Democracias

El amargo cáliz

31 agosto, 2020 00:00

España está hecha un Getsemaní. Hay un gobierno, pero no gobierna. Existe un Estado, pero todas sus instituciones, sin excepción, gozan de un profundo descrédito ganado a pulso. La pandemia ha regresado sin haberse ido, la situación económica general es devastadora, las administraciones –all of them– no son capaces de asistir a los ciudadanos, abandonados a su suerte. Los viejos se mueren en los asilos y la sanidad y la educación están en pie de guerra; la primera, por falta de medios, y la segunda porque no entiende que no puede continuar funcionando como antes. Con este panorama, importa muy poco el porvenir del cayetanismo –la prueba más evidente de la dislocación del PP–, la moción de censura (inútil) de Vox, las vacaciones interruptus del célebre dúo Iglesias&Montero, revolucionarios con piscina, o las disensiones sobre los presupuestos entre el Podemos maoísta y el neocesarismo del PSOE. 

Que Europa nos siga prestando dinero, aunque nos mire cada vez con más preocupación y recelo, entra dentro de la categoría del milagro: lo lógico es que no nos hiciera ni caso. Somos un país imposible, además de inviable. En Cataluña se viven unas vísperas electorales marcadas por la competición –a vida o muerte– entre las marcas independentistas, los abertzales vascos se han convertido en actores relevantes en términos parlamentarios y ni los unos, ni los otros, muestran la más mínima solidaridad con quienes han perdido a sus familiares, el sustento y el presente. Todo se ha vuelto un teatrillo infame

En un país devastado donde la ley no se respeta, no ha hecho falta discutir una reforma constitucional –y mucho menos votarla– para que cambie de facto el modelo de Estado. Los hechos consumados han terminado por imponerse sobre la letra escrita. Vivimos en un país asimétrico, desigual e injusto que cada día se empobrece más y camina raudo en dirección a su pretérito. Nada importa. Ver a la Moncloa ofrecer a las autonomías un confinamiento a la carta para atajar la segunda ola del coronavirus y hablar de cogobernanza –término que no figura en nuestra Carta Magna– debería mover al escándalo. Pues nada. 

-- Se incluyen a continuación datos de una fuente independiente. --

(** C5, amended.  The wait for the result cards is a polling loop that
    is bounded in its passes.  For every sequence of passes the page and
    the clock can produce, the loop ends after at most 600 passes: with
    the cards found, or given up, or by the error of a sleep.  Every
    pass it makes begins less than [maxWaitTime] = 60000 ms after the
    start; between the check of one pass and the beginning of the next
    lie at least [pollInterval] = 100 ms of sleep.  The check succeeds
    exactly when some selected element has positive width and height.
    The loop reports success at the first pass whose check succeeds,
    provided that pass begins before the deadline and no sleep before
    it is rejected.  It gives up at the first test of the deadline that
    finds the clock at or past 60000 ms: that is when the last pass,
    which began before the deadline, has run its check and its sleep to
    their end, however long they take.  Giving up throws
    'Cards did not appear within timeout period' and a rejected sleep
    throws its own error; either ends the run of [scrape] with an
    error. *)
Theorem C5_results_wait_is_bounded (ticks : nat -> Tick) :
  ∃ passes t,
    (pollCards ticks 0 0 = CardsFound passes t ∨ pollCards ticks 0 0 = GaveUp passes t
     ∨ ∃ msg, pollCards ticks 0 0 = SleepFailed passes t msg)
    ∧ passes ≤ 600
    ∧ (∀ k, k < passes ->
         tickReady (ticks k) = false ∧ sleepError (ticks k) = None
         ∧ (passStart ticks k < maxWaitTime)%Z)
    ∧ (∀ k, (passStart ticks k + Z.of_N (evalMs (ticks k)) + pollInterval
             ≤ passStart ticks (S k))%Z)
    ∧ (pollCards ticks 0 0 = CardsFound passes t ->
         tickReady (ticks passes) = true
         ∧ (passStart ticks passes < maxWaitTime)%Z
         ∧ t = (passStart ticks passes + Z.of_N (evalMs (ticks passes)))%Z)
    ∧ (pollCards ticks 0 0 = GaveUp passes t ->
         t = passStart ticks passes ∧ (maxWaitTime ≤ t)%Z
         ∧ ∃ last, passes = S last
             ∧ (passStart ticks last < maxWaitTime)%Z
             ∧ t = (passStart ticks last + Z.of_N (evalMs (ticks last))
                    + pollInterval + Z.of_N (oversleepMs (ticks last)))%Z)
    ∧ (∀ msg, pollCards ticks 0 0 = SleepFailed passes t msg ->
         tickReady (ticks passes) = false ∧ sleepError (ticks passes) = Some msg
         ∧ (passStart ticks passes < maxWaitTime)%Z
         ∧ t = (passStart ticks passes + Z.of_N (evalMs (ticks passes)))%Z)
    ∧ (∀ j, tickReady (ticks j) = true ->
            (∀ k, k < j -> tickReady (ticks k) = false ∧ sleepError (ticks k) = None) ->
            (passStart ticks j < maxWaitTime)%Z ->
            passes = j ∧ pollCards ticks 0 0 = CardsFound passes t)
    ∧ ((∀ k, tickReady (ticks k) = false) -> (∀ k, sleepError (ticks k) = None) ->
       pollCards ticks 0 0 = GaveUp passes t)
    ∧ (∀ tk, tickReady tk = true <->
             ∃ rects r, cardRects tk = Ok rects ∧ r ∈ rects
                        ∧ (0 < width r)%Z ∧ (0 < height r)%Z)
    ∧ (∀ username onStep w store,
         Scrape.ticks w = ticks ->
         (∀ st, stageResultsWait w st =
                  (st, match pollCards ticks 0 0 with
                       | CardsFound _ _ => Ok tt
                       | GaveUp _ _ => Throw timeoutMessage
                       | SleepFailed _ _ e => Throw e
                       end))
         ∧ (reachesResultsWait w ->
            (∀ j t', pollCards ticks 0 0 ≠ CardsFound j t') ->
            (∃ e, (scrape username onStep w store).2 = Throw e)
            ∧ (closeAfterError w = None ->
               (scrape username onStep w store).2
               = Throw match pollCards ticks 0 0 with
                       | SleepFailed _ _ e => e
                       | _ => timeoutMessage
                       end))).
Proof.
  destruct (pollCards_post ticks 0 0%Z) as (n & Hbefore & Hend).
  fold (passStart ticks n) in Hend.
  assert (Hbound : ∀ m, m < n -> m < 600).
  { intros m Hm. destruct (Hbefore m Hm) as (_ & _ & Hlt).
    pose proof (elapsedAfter_lower ticks 0 0%Z m). unfold pollInterval, maxWaitTime in *. lia. }
  assert (Hn : n ≤ 600).
  { destruct n as [|n]; [lia|]. specialize (Hbound n). lia. }
  assert (Hready : ∀ tk, tickReady tk = true <->
             ∃ rects r, cardRects tk = Ok rects ∧ r ∈ rects
                        ∧ (0 < width r)%Z ∧ (0 < height r)%Z).
  { intros tk. unfold tickReady. destruct (cardRects tk) as [rects|e].
    - rewrite cardsVisible_spec. split.
      + intros (r & ?). by exists rects, r.
      + intros (rects' & r & [= <-] & ?). by exists r.
    - split; [done|]. by intros (? & ? & ? & _). }
  assert (Hgap : ∀ k, (passStart ticks k + Z.of_N (evalMs (ticks k)) + pollInterval
                       ≤ passStart ticks (S k))%Z).
  { intros k. rewrite passStart_succ. unfold sleepMs. lia. }
  assert (Hrun : ∀ username onStep w store, Scrape.ticks w = ticks ->
            (∀ st, stageResultsWait w st =
                     (st, match pollCards ticks 0 0 with
                          | CardsFound _ _ => Ok tt
                          | GaveUp _ _ => Throw timeoutMessage
                          | SleepFailed _ _ e => Throw e
                          end))
            ∧ (reachesResultsWait w ->
               (∀ j t', pollCards ticks 0 0 ≠ CardsFound j t') ->
               (∃ e, (scrape username onStep w store).2 = Throw e)
               ∧ (closeAfterError w = None ->
                  (scrape username onStep w store).2
                  = Throw match pollCards ticks 0 0 with
                          | SleepFailed _ _ e => e
                          | _ => timeoutMessage
                          end))).
  { intros username onStep w store <-.
    split; [intros st; apply stageResultsWait_outcome|].
    intros Hreach Hno.
    pose proof (resultsWait_verdict w Hreach Hno) as Hbody.
    destruct Hreach as ((((Hl & Hnp & _) & _) & _) & _).
    pose proof (verdict_body w _ Hl Hnp Hbody) as Hv.
    split; [eexists; by apply scrape_throws|].
    intros Hclose. rewrite Hclose in Hv. by apply scrape_throws. }
  destruct (pollCards ticks 0 0%Z) as [j t|j t|j t e] eqn:Hres.
  - destruct Hend as (-> & Hrdy & Hlt & ->). simpl in *.
    exists n, (passStart ticks n + Z.of_N (evalMs (ticks n)))%Z.
    split; [by left|]. split; [done|]. split; [apply Hbefore|].
    split; [done|]. split; [done|]. split; [done|]. split; [done|].
    split; [|split; [|split; [done|done]]].
    + intros j Hj Hfirst Hstart. split; [|done].
      destruct (Nat.lt_trichotomy n j) as [Hlt'|[->|Hgt]]; [|done|].
      * destruct (Hfirst n Hlt') as [Hf _]. congruence.
      * destruct (Hbefore j Hgt) as [Hf _]. simpl in Hf. congruence.
    + intros Hnever. rewrite Hnever in Hrdy. done.
  - destruct Hend as (-> & -> & Hge). simpl in *.
    exists n, (passStart ticks n). split; [right; by left|]. split; [done|].
    split; [apply Hbefore|]. split; [done|]. split; [done|].
    split; [|split; [done|split; [|split; [done|split; [done|done]]]]].
    + intros _. split; [done|]. split; [done|].
      destruct n as [|last].
      { unfold passStart, maxWaitTime in Hge. simpl in Hge. lia. }
      exists last. split; [done|]. destruct (Hbefore last) as (_ & _ & Hlt); [lia|].
      split; [exact Hlt|]. rewrite passStart_succ. unfold sleepMs. lia.
    + intros j Hj Hfirst Hstart. exfalso.
      destruct (Nat.lt_ge_cases j n) as [Hlt'|Hge'].
      * destruct (Hbefore j Hlt') as [Hf _]. simpl in Hf. congruence.
      * pose proof (passStart_mono ticks n (j - n)) as Hm.
        replace (n + (j - n)) with j in Hm by lia. lia.
  - destruct Hend as (-> & Hrdy & Hs & Hlt & ->). simpl in *.
    exists n, (passStart ticks n + Z.of_N (evalMs (ticks n)))%Z.
    split; [right; right; by exists e|]. split; [done|]. split; [apply Hbefore|].
    split; [done|]. split; [done|]. split; [done|].
    split; [by intros msg [= <-]|].
    split; [|split; [|split; [done|done]]].
    + intros j Hj Hfirst Hstart. exfalso.
      destruct (Nat.lt_trichotomy n j) as [Hlt'|[->|Hgt]].
      * destruct (Hfirst n Hlt') as [_ Hf]. congruence.
      * congruence.
      * destruct (Hbefore j Hgt) as [Hf _]. simpl in Hf. congruence.
    + intros _ Hsleep. rewrite Hsleep in Hs. done.
Qed.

El Gobierno central negó la pandemia conociendo su peligro y decidió darla por cerrada políticamente tras la cumbre de Bruselas, despreciando olímpicamente la realidad. Con esta decisión cree haberse librado del desgaste de tener que gestionar este infinito holocausto –eso es, en el fondo, lo que vivimos desde el mes de febrero– y traslada la responsabilidad a diecisiete autonomías tan contradictorias como inútiles. Tras meses de defender unas competencias que legalmente no tienen, ni son capaces de ejercer, rechazan solicitar confinamientos parciales en sus territorios, aunque la gravedad de los contagios –parte de ellos terminarán convirtiéndose en muertes– así lo recomiende. 

Las razones son meridianas: cualquier demanda de este tenor implicaría asumir su fracaso y, al cabo, alimentar el debate sobre su necesidad. Ninguna de las tribus políticas que mandan en las Españas desean esta discusión. Evidenciaría que son innecesarias. Por eso prefieren tolerar el contagio antes que reconocer que no saben cómo manejar la situación. Cuarenta años después de su creación, las autonomías muestran su verdadera faz: son repúblicas indígenas en las que las castas regionales abrevan en nombre de patrias ficticias que no existen. A los padres del Estado autonómico habría que ponerles un monumento eterno en agradecimiento por este colosal desastre. El cáliz que nuestros políticos nos ofrecen en este instante tan crítico no es que sea amargo. Es que es directamente veneno. Servido a la rusa, por supuesto.